Mas essa mentalidade pode ser ilusória. Realizar o procedimento na casa dos 20 anos pode gerar uma sensação de falsa segurança, uma certeza que as empresas do setor tentam encorajar, quer responsavelmente, quer não. “Você está lidando com o desejo existencial da mulher de iniciar uma família”, disse Selvaratnam. “Está jogando com as vulnerabilidades delas.”

Há até quem argumente que o congelamento de óvulos pode ser contraproducente. “Presumindo que você tenha fertilidade normal e seu histórico familiar não apresente algo incomum, há definitivamente um ponto que pode ser visto como cedo demais para o congelamento, e não sabemos o quanto esses óvulos duram”, disse Janis Fox, professora assistente de endocrinologia reprodutiva e infertilidade na Universidade Harvard e obstetra e ginecologista no Brigham and Women’s Hospital de Boston, recentemente ao The New York Times.

Qual é o grau de sucesso do processo? Entre as mulheres mais jovens, fatos e dados são escassos. Na clínica Extend, criada dois anos atrás, Klein, o diretor médico da empresa, não tinha números a oferecer porque, como ele explicou, nenhuma cliente havia descongelado óvulos até agora.

Ele acautela as pacientes de que o processo pode ter custo físico e emocional. Inchaços e viradas de humor estão entre os efeitos colaterais mais comuns, como as pacientes dele atestam.

“Nos primeiros dias depois que comecei com as injeções, me senti incrível”, disse Reitano. “Mas cerca de uma semana depois, comecei a sofrer de ‘cérebro de mãe’. Não conseguia me lembrar do que tinha dito. Vivia cansada. Decidia tirar uma soneca, e não tinha vontade de fazer mais coisa nenhuma.”

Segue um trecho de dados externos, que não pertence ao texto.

(** C10.  For a Binary property (a name the registry resolves to the binary
    wire type: authentication-data, correlation-data) and a blob with an
    embedded NUL byte, [prefix] being the bytes before the first NUL: the
    property that is stored holds [prefix] only, whatever follows the NUL,
    and the value is rejected exactly when the length of [prefix] exceeds
    65535, whatever the length of the whole blob. *)
Theorem binary_value_cut_at_first_nul T pl name id prefix rest :
  registry_by_name (c_str name) property_registry
    = Some (id, MQTT_PROP_TYPE_BINARY) ->
  c_str prefix = prefix ->
  add_entry (libmosquitto T) pl (LString name)
    (LString (prefix ++ String NUL rest)) =
    if Z.of_nat (String.length prefix) >? UINT16_MAX
    then Fallthrough MOSQ_ERR_INVAL pl
    else Fallthrough MOSQ_ERR_SUCCESS
           (pl ++ [{| identifier := id; value := V_bin prefix |}]).
Proof.
  intros Hname Hprefix.
  unfold add_entry.
  cbn -[registry_by_name property_registry add_value].
  rewrite Hname.
  cbn -[add_string strlen]. rewrite add_string_binary.
  assert (Hlen : strlen (prefix ++ String NUL rest)
                 = Z.of_nat (String.length prefix)).
  { unfold strlen. rewrite (c_str_no_nul _ _ Hprefix). reflexivity. }
  rewrite Hlen.
  destruct (Z.of_nat (String.length prefix) >? UINT16_MAX); [reflexivity|].
  cbn -[take_bytes Z.to_nat]. unfold property_add.
  rewrite (registry_binary_identifier _ _ Hname).
  rewrite <- Hlen, take_bytes_strlen, (c_str_no_nul _ _ Hprefix).
  reflexivity.
Qed.

Lemma binary_value_cut_at_first_nul_witness :
  add_entry (libmosquitto text_sample) [] (LString "correlation-data")
    (LString blob_a_nul_b)
  = Fallthrough MOSQ_ERR_SUCCESS
      [{| identifier := MQTT_PROP_CORRELATION_DATA; value := V_bin "a" |}].
Proof.
  exact (binary_value_cut_at_first_nul text_sample [] "correlation-data"
           MQTT_PROP_CORRELATION_DATA "a" "b" eq_refl eq_refl).
Defined.
(** C7, as the code has it.  The test is on the first four characters: a
    name that starts with [http], which every absolute [http://] or
    [https://] URL does, is used as it is; every other name is appended
    to the base URL. *)
Theorem file_url_by_http_prefix (f : string) :
  ((∃ t, f = "http" +:+ t) → file_url env f = f)
  ∧ ((¬ ∃ t, f = "http" +:+ t) → file_url env f = base_url env +:+ f)
  ∧ (∀ t, f = "http://" +:+ t ∨ f = "https://" +:+ t → file_url env f = f).
Proof.
  assert ((∃ t, f = "http" +:+ t) → file_url env f = f) as Hhttp.
  { intros Ht%prefix_spec. unfold file_url, Py.startswith. by rewrite Ht. }
  split; [done|]. split.
  - intros Hno. unfold file_url, Py.startswith.
    destruct (String.prefix "http" f) eqn:E; [|done].
    apply prefix_spec in E. by destruct Hno.
  - intros t [-> | ->]; apply Hhttp; [by exists ("://" +:+ t)|by exists ("s://" +:+ t)].
Qed.

End UrlFacts.

Lemma file_url_by_http_prefix_witness :
  file_url env_listing "http://mirror/000000Z.json.gz" = "http://mirror/000000Z.json.gz"
  ∧ file_url env_listing "000000Z.json.gz"
    = "https://samples.example.org/readsb-hist/2023/11/01/000000Z.json.gz".
Proof.
  split.
  - apply (file_url_by_http_prefix env_listing "http://mirror/000000Z.json.gz").
    exists "://mirror/000000Z.json.gz". reflexivity.
  - apply (file_url_by_http_prefix env_listing "000000Z.json.gz").
    intros [t Ht]. discriminate Ht.
Defined.

(** C7 as stated fails: a relative name that merely starts with [http] is
    not an absolute URL, yet it is used as it is and not appended to the
    base URL. *)
Lemma relative_name_used_unresolved :
  is_absolute_url "httpdocs/000000Z.json.gz" = false
  ∧ file_url env_listing "httpdocs/000000Z.json.gz" = "httpdocs/000000Z.json.gz"
  ∧ file_url env_listing "httpdocs/000000Z.json.gz"
    ≠ base_url env_listing +:+ "httpdocs/000000Z.json.gz".
Proof. vm_compute. repeat split; discriminate. Qed.

(** In the other direction, an absolute URL of another scheme is appended to
    the base URL. *)
Example absolute_url_of_other_scheme_is_appended :
  is_absolute_url "ftp://mirror/000000Z.json.gz" = true
  ∧ file_url env_listing "ftp://mirror/000000Z.json.gz"
    = "https://samples.example.org/readsb-hist/2023/11/01/ftp://mirror/000000Z.json.gz".
Proof. vm_compute. done. Qed.

(** ** Running the batch again *)

Section RerunFacts.
Variable env : Env.

(** The store after the writes: the last write to a key wins, other keys
    keep what they had. *)
Lemma put_all_union m objs :
  put_all m objs = list_to_map (reverse objs) ∪ m.
Proof.
  revert m. induction objs as [|[k v] objs IH]; intros m.
  - symmetry. apply (left_id_L ∅ (∪)).
  - change (put_all m ((k, v) :: objs)) with (put_all (<[k := v]> m) objs).
    rewrite IH, reverse_cons, list_to_map_app. simpl.
    rewrite <- (assoc_L (∪)). f_equal.
    by rewrite insert_union_singleton_l, insert_empty.
Qed.

Lemma put_all_twice m objs : put_all (put_all m objs) objs = put_all m objs.
Proof.
  rewrite !put_all_union. by rewrite (assoc_L (∪)), (idemp_L (∪)).
Qed.

Hypothesis remote_stationary : ∀ n m url, remote env n url = remote env m url.

Lemma fetch_loop_store (n c : Z) (links : list string) (w : World) :
  s3_objects (for_each (fetch_item env n) c links w).2
  = put_all (s3_objects w) (uploads env links).
Proof.
  revert c w. induction links as [|f rest IH]; intros c w; [done|].
  rewrite for_each_fetch_cons. simpl uploads.
  destruct (fetch_item_step env n c f w) as (seg & _ & Hseg & ->).
  rewrite Hseg, (remote_stationary _ 0%nat).
  destruct (remote env 0 (file_url env f)) as [r|e]; [|done].
  cbv zeta. destruct (status_code r =? 200).
  - rewrite IH. by destruct ((c + 1) `mod` 50 =? 0).
  - by rewrite IH.
Qed.

(** C9.  Against a remote that answers every URL the same way each time,
    running the Batch Fetcher a second time on the same candidates and
    limit leaves the store as the first run left it: the same keys, with
    the same contents, an upload under an existing key replacing the
    object. *)
Theorem refetch_same_keys (all_links : list string) (file_limit : Z) (w : World) :
  let links := links_to_download all_links file_limit in
  let w1 := (fetch_batch env links w).2 in
  let w2 := (fetch_batch env links w1).2 in
  dom (s3_objects w2) = dom (s3_objects w1)
  ∧ s3_objects w2 = s3_objects w1.
Proof.
  intros links w1 w2.
  assert (s3_objects w2 = s3_objects w1) as Hsame.
  { subst w1 w2. unfold fetch_batch.
    by rewrite !fetch_loop_store, put_all_twice. }
  by rewrite Hsame.
Qed.

End RerunFacts.

Lemma refetch_same_keys_witness :
  let links := links_to_download ["000000Z.json.gz"; "000005Z.json.gz"; "000010Z.json.gz"] 2 in
  let w1 := (fetch_batch env_listing links empty_world).2 in
  let w2 := (fetch_batch env_listing links w1).2 in
  dom (s3_objects w2) = dom (s3_objects w1) ∧ s3_objects w2 = s3_objects w1.
Proof.
  apply (refetch_same_keys env_listing).
  intros n m url. reflexivity.
Defined.

(** ** The limit *)

Section LimitFacts.
Variable env : Env.

(** The handler as the sequence of its three phases. *)
Lemma download_data_run (file_limit : Z) (w : World) :
  download_data env file_limit w =
    let w0 := write_line ("URL: " +:+ base_url env)
                (write_line ("Bucket: " +:+ bucket env)
                   (write_line (newline +:+ "--- STARTING DOWNLOAD ---") w)) in
    match collect_links env w0 with
    | (Raise e, w1) => (Raise e, w1)
    | (Ret all_links, w1) =>
        let links := links_to_download all_links file_limit in
        match fetch_batch env links
                (write_line ("Attempting to download " +:+ Py.str (Py.len links)
                             +:+ " files to S3..." +:+ newline) w1) with
        | (Raise e, w2) => (Raise e, w2)
        | (Ret c, w2) =>
            (Ret "OK",
             write_line (newline +:+ "--- DONE! Successfully uploaded "
                         +:+ Py.str c +:+ " files ---") w2)
        end
    end.
Proof.
  unfold download_data, mbind, M_bind, print. cbv zeta.
  destruct (collect_links env _) as [[all_links|e] w1]; [|done].
  by destruct (fetch_batch env _ _) as [[c|e] w2].
Qed.

(** A batch in which every fetch is answered with 200 stores every
    candidate. *)
Lemma fetch_loop_all_stored (n c : Z) (links : list string) (w : World) :
  (∀ k url, ∃ r, remote env k url = Reply r ∧ status_code r = 200) →
  ∃ w', for_each (fetch_item env n) c links w = (Ret (c + Py.len links), w')
    ∧ http_log w' = http_log w ++ (file_url env <$> links).
Proof.
  intros Hok. revert c w. induction links as [|f rest IH]; intros c w.
  - exists w. unfold Py.len. simpl. rewrite Z.add_0_r, app_nil_r. done.
  - rewrite for_each_fetch_cons.
    pose proof (fetch_item_http_log env n c f w) as Hlog.
    destruct (fetch_item_step env n c f w) as (seg & _ & _ & Hstep).
    destruct (Hok (length (http_log w)) (file_url env f)) as (r & Hr & Hstatus).
    rewrite Hr in Hstep. cbv zeta in Hstep. rewrite Hstatus in Hstep.
    change (200 =? 200) with true in Hstep. cbv iota in Hstep.
    destruct (fetch_item env n c f w) as [res wi]. simpl in Hlog.
    injection Hstep as -> _.
    destruct (IH (c + 1) wi) as (w' & Hrun & Hlog').
    exists w'. split.
    + rewrite Hrun. unfold Py.len. simpl length.
      by replace (c + 1 + Z.of_nat (length rest)) with (c + Z.of_nat (S (length rest))) by lia.
    + rewrite Hlog', Hlog, <- app_assoc. done.
Qed.

(** With [file_limit = 0] no candidate is requested and nothing is
    stored, and the handler returns ["OK"]. *)
Lemma zero_limit_fetches_nothing (w : World) (r : Response) :
  remote env (length (http_log w)) (base_url env) = Reply r →
  ∃ w', download_data env 0 w = (Ret "OK", w')
    ∧ http_log w' = http_log w ++ [base_url env]
    ∧ s3_objects w' = s3_objects w.
Proof.
  intros Hreply. rewrite download_data_run. cbv zeta.
  set (w0 := write_line ("URL: " +:+ base_url env)
               (write_line ("Bucket: " +:+ bucket env)
                  (write_line (newline +:+ "--- STARTING DOWNLOAD ---") w))).
  destruct (collect_links_run env w0 r Hreply) as (w1 & Hrun & Hlog & Hs3).
  assert (∃ all_links, collect_links env w0 = (Ret all_links, w1))
    as [all_links ->].
  { destruct (extract_links _); destruct Hrun as [-> _]; eauto. }
  unfold links_to_download. rewrite slice_to_zero. simpl.
  eexists. split; [reflexivity|]. by split.
Qed.

(** A negative [file_limit] drops that many candidates from the end and
    keeps the others. *)
Lemma negative_limit_links (all_links : list string) (file_limit : Z) :
  file_limit < 0 →
  links_to_download all_links file_limit
  = take (length all_links - Z.to_nat (- file_limit)) all_links
  ∧ Py.len (links_to_download all_links file_limit)
    = Z.max 0 (Py.len all_links + file_limit).
Proof.
  intros Hneg. unfold links_to_download.
  split; [by apply slice_to_neg|by apply len_slice_to_neg].
Qed.

(** The run of the handler on a page without qualifying links, every file
    being served: the listing page and each candidate left by the limit
    are requested, and each candidate is stored. *)
Lemma download_data_fallback_run (file_limit : Z) (w : World) (r : Response) :
  remote env (length (http_log w)) (base_url env) = Reply r →
  extract_links (BeautifulSoup env (text r)) = [] →
  (∀ k url, ∃ r, remote env k url = Reply r ∧ status_code r = 200) →
  let links := links_to_download (generate_fallback []) file_limit in
  ∃ w', download_data env file_limit w = (Ret "OK", w')
    ∧ Py.len (http_log w') = Py.len (http_log w) + 1 + Py.len links
    ∧ last (stdout w')
      = Some (newline +:+ "--- DONE! Successfully uploaded "
              +:+ Py.str (0 + Py.len links) +:+ " files ---").
Proof.
  intros Hreply Hnil Hok links. rewrite download_data_run. cbv zeta.
  set (w0 := write_line ("URL: " +:+ base_url env)
               (write_line ("Bucket: " +:+ bucket env)
                  (write_line (newline +:+ "--- STARTING DOWNLOAD ---") w))).
  destruct (collect_links_run env w0 r Hreply) as (w1 & Hrun & Hlog & _).
  rewrite Hnil in Hrun. destruct Hrun as [-> _]. fold links.
  clearbody links.
  destruct (fetch_loop_all_stored (Py.len links) 0 links
              (write_line ("Attempting to download " +:+ Py.str (Py.len links)
                           +:+ " files to S3..." +:+ newline) w1) Hok)
    as (w2 & Hrun2 & Hlog2).
  unfold fetch_batch. rewrite Hrun2.
  eexists. split; [reflexivity|]. split.
  - unfold Py.len. simpl http_log. rewrite Hlog2. simpl http_log.
    rewrite Hlog, !length_app, length_fmap. simpl. lia.
  - simpl stdout. by rewrite last_snoc.
Qed.

End LimitFacts.

(** C3 at [file_limit = -1].  On a page without links, with every file
    served, the handler returns ["OK"] after requesting the listing page and
    17279 of the 17280 generated candidates, and reports 17279 uploads. *)
Theorem negative_limit_fetches_all_but_last :
  ∃ w', download_data env_fallback (-1) empty_world = (Ret "OK", w')
    ∧ Py.len (http_log w') = 1 + 17279
    ∧ last (stdout w')
      = Some (newline +:+ "--- DONE! Successfully uploaded 17279 files ---").
Proof.
  assert (Py.len (links_to_download (generate_fallback []) (-1)) = 17279) as Hlen.
  { destruct (negative_limit_links (generate_fallback []) (-1)) as [_ ->]; [lia|].
    rewrite generate_fallback_nil, len_fallback_names. reflexivity. }
  destruct (download_data_fallback_run env_fallback (-1) empty_world
              (mkResponse 200 "" [x7b; x7d]) eq_refl eq_refl)
    as (w' & Hrun & Hlog & Hout).
  { intros k url. exists (mkResponse 200 "" [x7b; x7d]). split; reflexivity. }
  rewrite Hlen in Hlog, Hout.
  exists w'. split; [exact Hrun|]. split; [exact Hlog|exact Hout].
Qed.

(** ** The prepare handler *)

Section PrepareFacts.
Variable env : Env.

Perto do final do processo, ela disse, “eu não queria nem ver qualquer outra pessoa”.

Page, que passou pelo processo na Extend pouco antes de seu 30º aniversário, em fevereiro, foi igualmente acautelada quanto a possíveis viradas de humor. Nas semanas posteriores ao início da medicação, ela começou a se sentir muito desanimada.

“As pessoas perguntavam se era parecido com a TPM”, ela disse, e acrescentou, enfaticamente: “Não é nada parecido com a TPM. Eu nunca entendi qual era a sensação de uma depressão, de não conseguir superar um sentimento sombrio. Foi bem assustador, na época, mas o fato de que eu sabia que aquilo uma hora terminaria ajudou”.

O grau de sucesso pode ser menos que impressionante.

De acordo com a ASRM, há uma probabilidade de entre 2% e 12% de que um único óvulo congelado resulte em nascimento. E óvulos podem ser perdidos. Falhas de refrigeração registradas no segundo trimestre resultaram na destruição de milhares de óvulos na clínica University Hospital, de Cleveland, e no Pacific Fertility Center, em San Francisco, do qual a Prelude Fertility é acionista majoritária. Processos judiciais foram abertos nos dois casos.

Para Page, porém, os potenciais benefícios mais que compensam os riscos. Ela coletou apenas cinco óvulos viáveis em seu primeiro ciclo, mas espera elevar esse número em uma segunda rodada, no começo do ano que vem, e em uma terceira rodada futura, a um custo de US$ 8 mil (cerca de R$ 32 mil) —excluídas consultas e armazenagem— pelos três ciclos, ou 15 óvulos, “o que vier primeiro”, ela disse.

Page não está certa de que virá a usar os óvulos, mas os vê como salvaguarda.

“Você toma conta de seu corpo como toma conta de sua casa", ela disse. “Você tem a esperança de que sua casa não seja atingida por uma inundação, mas faz seguro mesmo assim para caso isso aconteça.”